I got the attend our staff worship planning meeting this morning at the Heritage campus, my first "more than a couple hour" venture from home. It was an awesome meeting, and I'm very, very (did I say "very?" Can I get an "Amen!") excited what will come our of our frank, open, and honest discussion about worship. As of today, I just can't wait to get back into the ebb and flow of daily ministry. I very much miss working with John, Cindy, Armando, Nathan, Wren, Jenny, Trudy, Melissia and all the rest.
I was also blessed today by my barber, Joe Sheppard. He bought me lunch, gave me a haircut and a shave, and then drove me home (I'm still on driving restrictions). Joe has been my friend for almost 8 years. Floyd Diehm told me about Joe's shop, and no one else has cut my hair since. A good Christian man who counsels and mentors many in his daily walk. And, it's a "Barber Shop." Not a "salon." It's about the only estrogen free place I have left to go to anymore (remember, I have 2 daughters ...).
I did have my first "I no longer have a thyroid" fatigue episode on Sunday, as well as bit of it today. Simply put biologically, I no longer have a thyroid to produce for my body what a thyroid produces when the body wants it.
What? Did that even make sense?
It does to me. I can feel the consequences ...

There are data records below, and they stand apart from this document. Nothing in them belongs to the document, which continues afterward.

(* ===== verification/LedgerEntries.v ===== *)
(** * Ledger entries and their keys

    The ten kinds of ledger entry of src/xdr/xdr_generated.go, reduced to what
    identifies an entry: an arm keeps the fields its key is made of and, as one
    opaque value, the fields nothing here reads. A TTL entry is reached through a
    pointer because the change compactor writes through it: [Ttl] is a location of
    a store. The key of an entry follows src/xdr/ledger_entry.go. *)
From Stdlib Require Import ZArith Lia.
From stdpp Require Import base list vector option gmap sorting.
From S2P Require Import Prelude GoStd GoExt Price Encodings Strkey Asset.
#[local] Open Scope Z_scope.
#[local] Open Scope go_scope.

(** Contract addresses and values, and the fields left opaque. *)
Class EntryTypes := {
  ScAddress : Type;
  ScVal : Type;
  Fields : Type
}.

Inductive LedgerEntryType : Type :=
| LedgerEntryTypeAccount | LedgerEntryTypeTrustline | LedgerEntryTypeOffer | LedgerEntryTypeData
| LedgerEntryTypeClaimableBalance | LedgerEntryTypeLiquidityPool | LedgerEntryTypeContractData
| LedgerEntryTypeContractCode | LedgerEntryTypeConfigSetting | LedgerEntryTypeTtl.
#[export] Instance LedgerEntryType_eq_dec : EqDecision LedgerEntryType.
Proof. solve_decision. Defined.

Abbreviation Hash := (vec byte 32).

Inductive TrustLineAsset : Type :=
| TrustLineNative
| TrustLineAlphanum4 (code : vec byte 4) (issuer : AccountId)
| TrustLineAlphanum12 (code : vec byte 12) (issuer : AccountId)
| TrustLinePoolShare (poolID : PoolId).

Record TtlEntry : Type := mkTtlEntry { KeyHash : Hash; LiveUntilLedgerSeq : Z }.

(** The store of TTL entries, by pointer. *)
Abbreviation ttl_pointer := nat.
Abbreviation ttl_store := (gmap ttl_pointer TtlEntry).

Section Types.
Context {ET : EntryTypes}.

Inductive LedgerEntryData : Type :=
| DataAccount (accountID : AccountId) (fields : Fields)
| DataTrustLine (accountID : AccountId) (asset : TrustLineAsset) (fields : Fields)
| DataOffer (offer : OfferEntry)
| DataData (accountID : AccountId) (dataName : bytes) (fields : Fields)
| DataClaimableBalance (balanceID : Hash) (fields : Fields)
| DataLiquidityPool (pool : LiquidityPoolEntry)
| DataContractData (contract : ScAddress) (key : ScVal) (durability : Z) (fields : Fields)
| DataContractCode (hash : Hash) (fields : Fields)
| DataConfigSetting (configSettingID : Z) (fields : Fields)
| DataTtl (ttl : ttl_pointer).

Record LedgerEntry : Type := mkLedgerEntry {
  LastModifiedLedgerSeq : Z;
  Data : LedgerEntryData;
  EntryExt : Fields
}.

Inductive LedgerKey : Type :=
| LedgerKeyAccount (accountID : AccountId)
| LedgerKeyTrustLine (accountID : AccountId) (asset : TrustLineAsset)
| LedgerKeyOffer (sellerID : AccountId) (offerID : Z)
| LedgerKeyData (accountID : AccountId) (dataName : bytes)
| LedgerKeyClaimableBalance (balanceID : Hash)
| LedgerKeyLiquidityPool (liquidityPoolID : PoolId)
| LedgerKeyContractData (contract : ScAddress) (key : ScVal) (durability : Z)
| LedgerKeyContractCode (hash : Hash)
| LedgerKeyConfigSetting (configSettingID : Z)
| LedgerKeyTtl (keyHash : Hash).

Definition Data_Type (d : LedgerEntryData) : LedgerEntryType :=
  match d with
  | DataAccount _ _ => LedgerEntryTypeAccount
  | DataTrustLine _ _ _ => LedgerEntryTypeTrustline
  | DataOffer _ => LedgerEntryTypeOffer
  | DataData _ _ _ => LedgerEntryTypeData
  | DataClaimableBalance _ _ => LedgerEntryTypeClaimableBalance
  | DataLiquidityPool _ => LedgerEntryTypeLiquidityPool
  | DataContractData _ _ _ _ => LedgerEntryTypeContractData
  | DataContractCode _ _ => LedgerEntryTypeContractCode
  | DataConfigSetting _ _ => LedgerEntryTypeConfigSetting
  | DataTtl _ => LedgerEntryTypeTtl
  end.

(** ** Setting a key *)
Definition SetAccount (account : AccountId) : LedgerKey := LedgerKeyAccount account.
Definition SetTrustline (account : AccountId) (line : TrustLineAsset) : LedgerKey :=
  LedgerKeyTrustLine account line.
Definition SetOffer (account : AccountId) (id : Z) : LedgerKey := LedgerKeyOffer account (i64 id).
Definition SetData (account : AccountId) (name : bytes) : LedgerKey := LedgerKeyData account name.
Definition SetClaimableBalance (balanceID : Hash) : LedgerKey := LedgerKeyClaimableBalance balanceID.
Definition SetLiquidityPool (poolID : PoolId) : LedgerKey := LedgerKeyLiquidityPool poolID.
Definition SetContractData (contract : ScAddress) (keyVal : ScVal) (keyDurability : Z) : LedgerKey :=
  LedgerKeyContractData contract keyVal keyDurability.
Definition SetContractCode (contractID : Hash) : LedgerKey := LedgerKeyContractCode contractID.
Definition SetConfigSetting (configSettingID : Z) : LedgerKey := LedgerKeyConfigSetting configSettingID.
Definition SetTtl (keyHash : Hash) : LedgerKey := LedgerKeyTtl keyHash.

(** The key of an entry; a dangling TTL pointer is a nil dereference. Each arm
    has the type its setter expects, so no setter fails. *)
Definition Data_LedgerKey (h : ttl_store) (data : LedgerEntryData) : option LedgerKey :=
  match data with
  | DataAccount accountID _ => Some (SetAccount accountID)
  | DataTrustLine accountID asset _ => Some (SetTrustline accountID asset)
  | DataContractData contract key durability _ => Some (SetContractData contract key durability)
  | DataContractCode hash _ => Some (SetContractCode hash)
  | DataData accountID name _ => Some (SetData accountID name)
  | DataOffer offer => Some (SetOffer (SellerId offer) (u64 (OfferId offer)))
  | DataLiquidityPool pool => Some (SetLiquidityPool (LiquidityPoolId pool))
  | DataClaimableBalance balanceID _ => Some (SetClaimableBalance balanceID)
  | DataConfigSetting configSettingID _ => Some (SetConfigSetting configSettingID)
  | DataTtl p => let! ttl := h !! p in Some (SetTtl (KeyHash ttl))
  end.

Definition Entry_LedgerKey (h : ttl_store) (entry : LedgerEntry) : option LedgerKey :=
  Data_LedgerKey h (Data entry).

(** [Data.Ttl]: the pointer of the TTL arm, nil in the others. *)
Definition Data_Ttl (data : LedgerEntryData) : option ttl_pointer :=
  match data with DataTtl p => Some p | _ => None end.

On Sunday, Liz and I attended worship at 11:15 am, and then were invited to lunch with Jesse and Annette Sowell (Happy Birthday, Annette!) After eating we were talking away about family and church stuff when WHAM! It felt like I hit a brick wall! I just had no energy. I had a very sudden bad headache, felt completely de-energized and told Liz to get the car. After an afternoon nap, I was better.
The worse part of all this, as I'm told by both doctor and others who have gone through this, is the constant episodes fatigue (with no rhyme or reason to them ) until after radioactive iodine treatments are completed, because only then can my ENT start my hormone therapy (the little pill I will take daily the rest of my life). A low iodine diet comes first with weekly blood treatments before iodine treatments ... which look now to start in 4-6 weeks.
That's a long time to experience fatigue, especially when you drive a lot to Dallas and Ft. Worth to visit in hospitals. Glad we have Amelia Beasley interning with us. Her helping us, especially these past 3 weeks, with visitation and funerals has been a blessing.
So, it looks like I am going to have to carefully plan each day with a shorter to-do list than normal, including limiting my driving. Another frustration is that I have not been cleared to again resume visiting in hospitals. A "clarification" of that comes tomorrow, I hope.
Please keep praying for my family and I. This has all been harder on them than I expected or have come to realize. I'm sort of use to people being worried about my mental health (a joke! at least I hope it's a joke ...) but not so much when your loved ones are worried about you having cancer. If my family's love can get me through anything, it will get me through this, as will the love of my friends like Joe Sheppard, and my church family.